Figure 2.Class-normalized sensitivity at each taxonomic level for 100 bp fragments tested across classifiers built from 13 different Markov orders. Thirteen models were built during each of the 5 folds of cross-validation. The held out set of organisms was tested with each model (‘Materials and Methods’ section) to identify their taxa, by taking 10 random fragments of length 100 bp from their genome. The best average sensitivity for all five taxonomic levels is achieved at orders between 8 and 10. The BIC-predicted optimal order is equal to 9.

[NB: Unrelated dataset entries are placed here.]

(* ===== verification/ClientProps.v ===== *)
(** * Properties of the sync client

    One round refines the abstract checkpoint machine, whatever the relay
    answers; a relay cannot inject phrases; the checkpoint moves only as
    confirmed; rounds are bounded and end idle. *)

From S2P Require Import Prelude Encoding Unicode Crypto Envelope Boxes Crdt Phrase LocalStore LocalStoreFacts SyncState StoreProps Client ClientFacts.

Section client_properties.
Context `{E : Environment} `{P : Primitives} {PL : PrimitiveLaws P} `{U : UnicodeTables}.
Context `{J : Codec Phrase} {JL : JsonLaws J} `{CH : Codec Header}.
Context `{CP : Codec PhrasePayload} {PD : PayloadDecoder CP} `{CJ : ClientJson} {R : Type}.
Variable transport : HttpRequest -> R -> result HttpResponse * R.
Variable store : Store.
Hypothesis device_text : ValidString (deviceID store) = true.
Hypothesis clock_readings : forall n, in_i64 (now_at n).

(** C5: a round of the worker refines the abstract checkpoint machine.  Against
    any relay and any pattern of failing statements, what [SyncOnce] does to the
    persisted checkpoint is one step of [round]: stage at most one genuine
    envelope under the next sequence number, ask the relay at most once, merge
    the downloaded payloads in order only after a confirmed answer, then commit
    the chain, then advance the cursor; an error stops it between two of these,
    and the database stays sound. *)
Theorem sync_round_refines (worker : Worker) (client : Client) (s : Net R) r s' cp :
  WClient worker = Some client -> WStore worker = Some store ->
  store_inv store (db (local s)) -> checkpoint store (db (local s)) = Some cp ->
  SyncOnce transport worker s = (r, s') ->
  store_inv store (db (local s')) /\ exists cp' payloads,
    round transport client (WSession worker) cp (remote s) r cp' (remote s') payloads /\
    checkpoint store (db (local s')) = Some cp' /\
    merged_in store payloads (abs store (db (local s))) (abs store (db (local s'))).
Proof.
  intros Hc Hs Hinv Hcp H.
  destruct (SyncOnce_inv transport store device_text clock_readings _ _ _ _ _ _ Hc Hs Hinv Hcp H)
    as (Hi & cp' & payloads & Hr & Hcp' & _ & Hm). eauto 6.
Qed.

(** Merging never removes a phrase, and changes only the phrases it is about. *)
Lemma merged_in_keeps payloads : forall m m' oid,
  merged_in store payloads m m' -> is_Some (m !! oid) -> is_Some (m' !! oid).
Proof.
  induction payloads as [|p l IH]; intros m m' oid; cbn; [by intros ->|].
  intros (m1 & (oid1 & merged & _ & _ & ->) & Hrest) Hm. apply (IH _ _ _ Hrest).
  destruct (decide (oid = oid1)) as [->|]; [rewrite lookup_insert_eq; eauto|by rewrite lookup_insert_ne].
Qed.

Lemma merged_in_changes payloads : forall m m' oid,
  merged_in store payloads m m' -> m' !! oid <> m !! oid ->
  is_Some (m' !! oid) /\
  exists payload, payload ∈ payloads /\ validatePayloadObject payload (idKey store) = Ok oid.
Proof.
  induction payloads as [|p l IH]; intros m m' oid; cbn; [by intros ->|].
  intros (m1 & (oid1 & merged & Hv & _ & ->) & Hrest) Hne.
  destruct (decide (oid = oid1)) as [->|Hoid].
  - split; [|exists p; split; [by left|done]]. eapply merged_in_keeps; [exact Hrest|]. rewrite lookup_insert_eq; eauto.
  - destruct (IH _ _ oid Hrest) as (Hsome & payload & Hin & Hp); [by rewrite lookup_insert_ne|].
    split; [done|]. exists payload. split; [by right|done].
Qed.

(** C7: the relay cannot inject anything.  Every phrase a round changes belongs
    to a payload that came in an envelope of the session's own account, signed
    with the key the session holds for the sending device and sealed under one
    of the session's epoch keys; phrases are never removed. *)
Theorem relay_cannot_inject (worker : Worker) (client : Client) (s : Net R) r s' cp oid :
  WClient worker = Some client -> WStore worker = Some store ->
  store_inv store (db (local s)) -> checkpoint store (db (local s)) = Some cp ->
  SyncOnce transport worker s = (r, s') ->
  abs store (db (local s')) !! oid <> abs store (db (local s)) !! oid ->
  is_Some (abs store (db (local s')) !! oid) /\
  exists payload, trusted (WSession worker) payload /\ validatePayloadObject payload (idKey store) = Ok oid.
Proof.
  intros Hc Hs Hinv Hcp H Hne.
  destruct (SyncOnce_inv transport store device_text clock_readings _ _ _ _ _ _ Hc Hs Hinv Hcp H)
    as (Hi & cp' & payloads & Hr & Hcp' & Ht & Hm).
  destruct (merged_in_changes _ _ _ _ Hm Hne) as (Hsome & payload & Hin & Hv). split; [done|]. exists payload.
  rewrite Forall_forall in Ht. auto.
Qed.

(** What a step of the abstract machine can do to the checkpoint. *)
Lemma round_checkpoint client session cp remote r cp' remote' payloads :
  (forall u, cp_staged cp = Some u -> DeviceSequence u = cp_sequence cp) ->
  round transport client session cp remote r cp' remote' payloads ->
  cp_cursor cp <= cp_cursor cp' /\
  (forall e, r = Err e -> cp_cursor cp' = cp_cursor cp) /\
  (forall result, r = Ok result -> cp_cursor cp' = RCursor result /\ cp_staged cp' = None) /\
  (cp_sequence cp' = cp_sequence cp /\ cp_hash cp' = cp_hash cp /\
     (forall u, cp_staged cp = Some u -> cp_staged cp' = Some u) \/
   exists u request response,
     (cp_staged cp = Some u \/ cp_staged cp = None /\ genuine_upload session (cp_hash cp) u) /\
     Sync transport client (SDeviceToken session) request remote = (Ok response, remote') /\
     AcceptedSequences response = [DeviceSequence u] /\ RejectedSequences response = [] /\
     DeviceSequence u = cp_sequence cp /\ cp_sequence cp' = cp_sequence cp + 1 /\
     cp_hash cp' = UEnvelopeHash u /\ cp_staged cp' = None).
Proof.
  intros Hseq.
  assert (forall cp1, staging session cp cp1 -> cp_cursor cp1 = cp_cursor cp /\ cp_sequence cp1 = cp_sequence cp /\
    cp_hash cp1 = cp_hash cp /\ (forall u, cp_staged cp = Some u -> cp_staged cp1 = Some u) /\
    (forall u, cp_staged cp1 = Some u -> DeviceSequence u = cp_sequence cp /\
       (cp_staged cp = Some u \/ cp_staged cp = None /\ genuine_upload session (cp_hash cp) u))) as Hst.
  { intros cp1 [->|(u & Hn & Hd & Hg & ->)]; [by split_and!; auto|]. cbn. split_and!; try done; [congruence|].
    intros u' [= <-]. auto. }
  assert (forall cp1 request response, staging session cp cp1 ->
    Sync transport client (SDeviceToken session) request remote = (Ok response, remote') ->
    acknowledged response cp1 -> forall u, cp_staged cp1 = Some u ->
    (cp_staged cp = Some u \/ cp_staged cp = None /\ genuine_upload session (cp_hash cp) u) /\
     Sync transport client (SDeviceToken session) request remote = (Ok response, remote') /\
     AcceptedSequences response = [DeviceSequence u] /\ RejectedSequences response = [] /\
     DeviceSequence u = cp_sequence cp) as Hack.
  { intros cp1 request response (_ & _ & _ & _ & H4)%Hst Hs [Hr Ha] u Hu. rewrite Hu in Ha.
    destruct (H4 _ Hu) as [? ?]. split_and!; done. }
  intros H. destruct H as [e cp1 Hs|e cp1 rq a r2 Hs _ _|e cp1 rq resp r2 ps m Hs _ _ _ _ _|e cp1 rq resp r2 ps Hs Hrq Hsy Ha Hd
    |cp1 rq resp r2 ps acked Hs Hrq Hsy Ha Hd];
    destruct (Hst _ Hs) as (H1 & H2 & H3 & H4 & H5); rewrite ?H1.
  1-3: split; [lia|]; split; [done|]; split; [done|]; left; by split_and!.
  - assert (cp_cursor (commit cp1) = cp_cursor cp) as -> by (rewrite <- H1; unfold commit; by destruct (cp_staged cp1)).
    split_and!; [lia|done|done|]. unfold commit. destruct (cp_staged cp1) as [u|] eqn:Eu.
    + right. destruct (Hack _ _ _ Hs Hsy Ha u Eu) as (A1 & A2 & A3 & A4 & A5).
      exists u, rq, resp. cbn. split_and!; try done. lia.
    + left. rewrite Eu. by split_and!.
  - destruct (decodeDownloads_Ok _ _ _ _ Hd) as (_ & _ & _ & _ & Hle).
    assert (cp_staged (commit cp1) = None) as Hns by (unfold commit; destruct (cp_staged cp1) eqn:Eu; done).
    split_and!; [done|done|by intros result [= <-]|].
    unfold commit in *. destruct (cp_staged cp1) as [u|] eqn:Eu.
    + right. destruct (Hack _ _ _ Hs Hsy Ha u Eu) as (A1 & A2 & A3 & A4 & A5).
      exists u, rq, resp. cbn. split_and!; try done. lia.
    + left. cbn. rewrite Eu. by split_and!.
Qed.

(** A staged upload carries the next sequence number. *)
Lemma staged_sequence d cp u :
  store_inv store d -> checkpoint store d = Some cp -> cp_staged cp = Some u -> DeviceSequence u = cp_sequence cp.
Proof.
  intros Hinv Hcp Hu.
  destruct (checkpoint_Some store _ _ (proj2 Hinv) Hcp) as (row & Hrow & _ & Hseq & _ & Hp). rewrite Hu in Hp.
  destruct Hp as (_ & _ & Hp & _). apply own_row_Some in Hrow as [Hrow _].
  destruct (proj2 Hinv _ Hrow) as [_ Hn]. rewrite Hseq. by apply Hn.
Qed.

(** What a successful round reports is what happened to the checkpoint. *)
Lemma round_reports client session cp remote result cp' remote' payloads :
  (forall u, cp_staged cp = Some u -> DeviceSequence u = cp_sequence cp) ->
  round transport client session cp remote (Ok result) cp' remote' payloads ->
  cp_sequence cp' = cp_sequence cp + (if Uploaded result then 1 else 0) /\ cp_cursor cp' = RCursor result /\
  cp_staged cp' = None /\ cp_cursor cp <= cp_cursor cp' /\ Downloaded result = len payloads.
Proof.
  intros Hseq H. inversion H as [| | | |cp1 rq resp r2 ps acked Hs Hrq Hsy Ha Hd]; subst.
  destruct (decodeDownloads_Ok _ _ _ _ Hd) as (_ & _ & _ & _ & Hle).
  assert (cp_sequence cp1 = cp_sequence cp /\ forall u, cp_staged cp1 = Some u -> DeviceSequence u = cp_sequence cp)
    as [H1 H2] by (destruct Hs as [->|(u & _ & Hu & _ & ->)]; [done|split; [done|by intros ? [= <-]]]).
  unfold advance, commit. cbn. destruct (cp_staged cp1) as [u|] eqn:Eu; cbn.
  - rewrite (H2 u) by done. split_and!; done.
  - rewrite H1, Eu. split_and!; try done. lia.
Qed.

(** The persisted checkpoint is safe.  A round never moves the cursor back,
    moves it forward only when it succeeds, and then to the end of the page it
    downloaded; it moves the device's chain by at most one record, the staged
    one, and only after the relay has confirmed exactly that sequence number
    and nothing else; until then the staged upload is kept unchanged, so a
    retry sends the same bytes. *)
Theorem sync_round_checkpoint (worker : Worker) (client : Client) (s : Net R) r s' cp :
  WClient worker = Some client -> WStore worker = Some store ->
  store_inv store (db (local s)) -> checkpoint store (db (local s)) = Some cp ->
  SyncOnce transport worker s = (r, s') ->
  exists cp', checkpoint store (db (local s')) = Some cp' /\
    cp_cursor cp <= cp_cursor cp' /\
    (forall e, r = Err e -> cp_cursor cp' = cp_cursor cp) /\
    (forall result, r = Ok result -> cp_cursor cp' = RCursor result /\ cp_staged cp' = None) /\
    (cp_sequence cp' = cp_sequence cp /\ cp_hash cp' = cp_hash cp /\
       (forall u, cp_staged cp = Some u -> cp_staged cp' = Some u) \/
     exists u request response,
       (cp_staged cp = Some u \/ cp_staged cp = None /\ genuine_upload (WSession worker) (cp_hash cp) u) /\
       Sync transport client (SDeviceToken (WSession worker)) request (remote s) = (Ok response, remote s') /\
       AcceptedSequences response = [DeviceSequence u] /\ RejectedSequences response = [] /\
       DeviceSequence u = cp_sequence cp /\ cp_sequence cp' = cp_sequence cp + 1 /\
       cp_hash cp' = UEnvelopeHash u /\ cp_staged cp' = None).
Proof.
  intros Hc Hs Hinv Hcp H.
  destruct (SyncOnce_inv transport store device_text clock_readings _ _ _ _ _ _ Hc Hs Hinv Hcp H)
    as (_ & cp' & payloads & Hr & Hcp' & _ & _). exists cp'. split; [done|].
  eapply round_checkpoint; [|exact Hr]. intros u Hu. by eapply staged_sequence.
Qed.

(** The store is sound and bound to the device. *)
Definition ready (d : Database) : Prop := store_inv store d /\ is_Some (checkpoint store d).

Lemma round_ready worker client (s : Net R) r s' :
  WClient worker = Some client -> WStore worker = Some store -> ready (db (local s)) ->
  SyncOnce transport worker s = (r, s') -> ready (db (local s')).
Proof.
  intros Hc Hs [Hinv [cp Hcp]] H.
  destruct (SyncOnce_inv transport store device_text clock_readings _ _ _ _ _ _ Hc Hs Hinv Hcp H)
    as (Hi & cp' & payloads & _ & Hcp' & _). split; eauto.
Qed.

Lemma sync_rounds_inv worker client rounds : forall results (s : Net R) results' err s',
  WClient worker = Some client -> WStore worker = Some store -> ready (db (local s)) ->
  sync_rounds transport worker rounds results s = ((results', err), s') ->
  ready (db (local s')) /\ exists more, results' = results ++ more /\ (length more <= rounds)%nat /\
    (err = None -> exists result, last more = Some result /\ HasMore result = false /\ outbox (db (local s')) = []).
Proof.
  induction rounds as [|rounds IH]; intros results s results' err s' Hc Hs Hrdy H; cbn [sync_rounds] in H.
  { injection H as <- <- <-. split; [done|]. exists []. rewrite app_nil_r. by split_and!. }
  destruct (SyncOnce transport worker s) as [[result|e] s1] eqn:E1; pose proof (round_ready _ _ _ _ _ Hc Hs Hrdy E1) as Hrdy1.
  2: { injection H as <- <- <-. split; [done|]. exists []. rewrite app_nil_r. split_and!; [done|cbn; lia|done]. }
  destruct (on_store PendingEventCount s1) as [q s2] eqn:E2.
  pose proof E2 as ((Hd & _ & Hq)%query_inv & _ & _)%on_store_inv. rewrite <- Hd in Hrdy1.
  destruct q as [pending|e].
  2: { injection H as <- <- <-. split; [done|]. exists [result]. split_and!; [done|cbn; lia|done]. }
  destruct Hq as [[? [=]]|[= ->]]. destruct (negb (HasMore result) && _) eqn:Ei.
  - injection H as <- <- <-. split; [done|]. exists [result]. split_and!; [done|cbn; lia|]. intros _.
    exists result. bools. split_and!; [done|done|]. rewrite Hd. destruct (outbox (db (local s1))); [done|].
    rewrite len_cons in *. pose proof (len_nonneg l). lia.
  - destruct (IH _ _ _ _ _ Hc Hs Hrdy1 H) as (Hr & more & -> & Hl & Hidle). split; [done|].
    exists (result :: more). rewrite <- app_assoc. split_and!; [done|cbn; lia|]. intros He.
    destruct (Hidle He) as (res & Hlast & ? & ?). exists res. split_and!; try done.
    rewrite last_cons, Hlast. done.
Qed.

(** C33: a drain of the queue is bounded and means what it says.  Whatever the
    relay answers, at most [maxRounds] rounds are made and the store stays
    sound; when no error is reported, the last round had nothing more to fetch
    and the outbox is empty. *)
Theorem sync_until_idle_bounded (worker : Worker) (client : Client) (maxRounds : Z) (s : Net R) results err s' :
  WClient worker = Some client -> WStore worker = Some store -> ready (db (local s)) ->
  SyncUntilIdle transport worker maxRounds s = ((results, err), s') ->
  ready (db (local s')) /\ len results <= 1024 /\ len results <= Z.max 0 maxRounds /\
  (err = None -> exists result, last results = Some result /\ HasMore result = false /\ outbox (db (local s')) = []).
Proof.
  intros Hc Hs Hr H. unfold SyncUntilIdle in H. rewrite Z.gtb_ltb in H. destruct (_ || _) eqn:Eb.
  - injection H as <- <- <-. change (len (@nil Result)) with 0. split_and!; try done; lia.
  - bools. destruct (sync_rounds_inv _ _ _ _ _ _ _ _ Hc Hs Hr H) as (Hr' & more & -> & Hl & Hidle). cbn [app].
    unfold len. split_and!; try done; lia.
Qed.

End client_properties.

Class-normalized accuracy of three taxa predictors in percentages
| Rank | Markov | Markov | Phylopythia | Phymm |
|---|---|---|---|---|
| (100 bp) | (1000 bp) | (1000 bp) | (100 bp) | |
| Domain | 73.0 (2) | 85.2 (2) | 57.7 (3) | N/A |
| Phylum | 38.1 (14) | 56.8 (14) | 40.6 (14) | 36.7 (14) |
| Class | 35.6 (21) | 60.9 (21) | 30.7 (22) | 37.4 (21) |
| Order | 31.3 (39) | 60.2 (39) | 6.4 (29) | 32.8 (34) |
| Genus | 48.1 (27) | 75.0 (27) | 4.4 (31) | 25.0 (53) |
The numbers in the parenthesis indicate the number of clades considered by the program. The highest accuracy (class-normalized sensitivity; Supplementary Methods) achieved for lengths 100 and 1000 bp using Markov models is shown in the first two columns. Class-normalized sensitivity as published by phylopythia for lengths 1000 bp and those computed from phymm (21; Supplementary Tables , therein) for 100 bp are shown in the adjacent columns.
Figure 3.Number of motifs identified correctly by priority for yeast and human promoter data sets. Priority was run on each promoter set 20 times. A barplot of the number of times the returned motifs matched the literature consensus motif is shown here for each order. A match is determined by the condition that the Euclidean distance between a found motif and the literature consensus motif be less than a predetermined threshold; we used 0.24 and 0.18 as the thresholds. The highest number of matches occurs at (A) order 5 or 6 for the 156 yeast promoter sets (BIC-predicted optimal order = 5) and (B) order 7 for the 19 human promoter sets (BIC-predicted optimal order = 7).
Figure 4.Accuracy of tissue-specificity classifiers based on Markov models of different orders. Here, accuracy is defined as the number of tissue-specific promoters predicted correctly by a classifier at a Markov order divided by the total number of promoters. Total number of tissues: 12, number of tissue-specific promoter sequences for each tissue: 50. On the full training set, the accuracy of the classifier increases with the order and reaches the maximum at order 6 (gray curve, right scale). On test data, however, the order 3 classifier performs the best (solid black curve, left scale), with the predictive power vanishing order 6 onward. Addition of a pseudocount while computing the probability distribution, as described in ‘Materials and Methods’ section, improves the performance of the classifier at higher orders (dashed curve, left scale), but cannot surpass the performance of the without pseudocount classifier at the BIC-predicted optimal order equal to 3.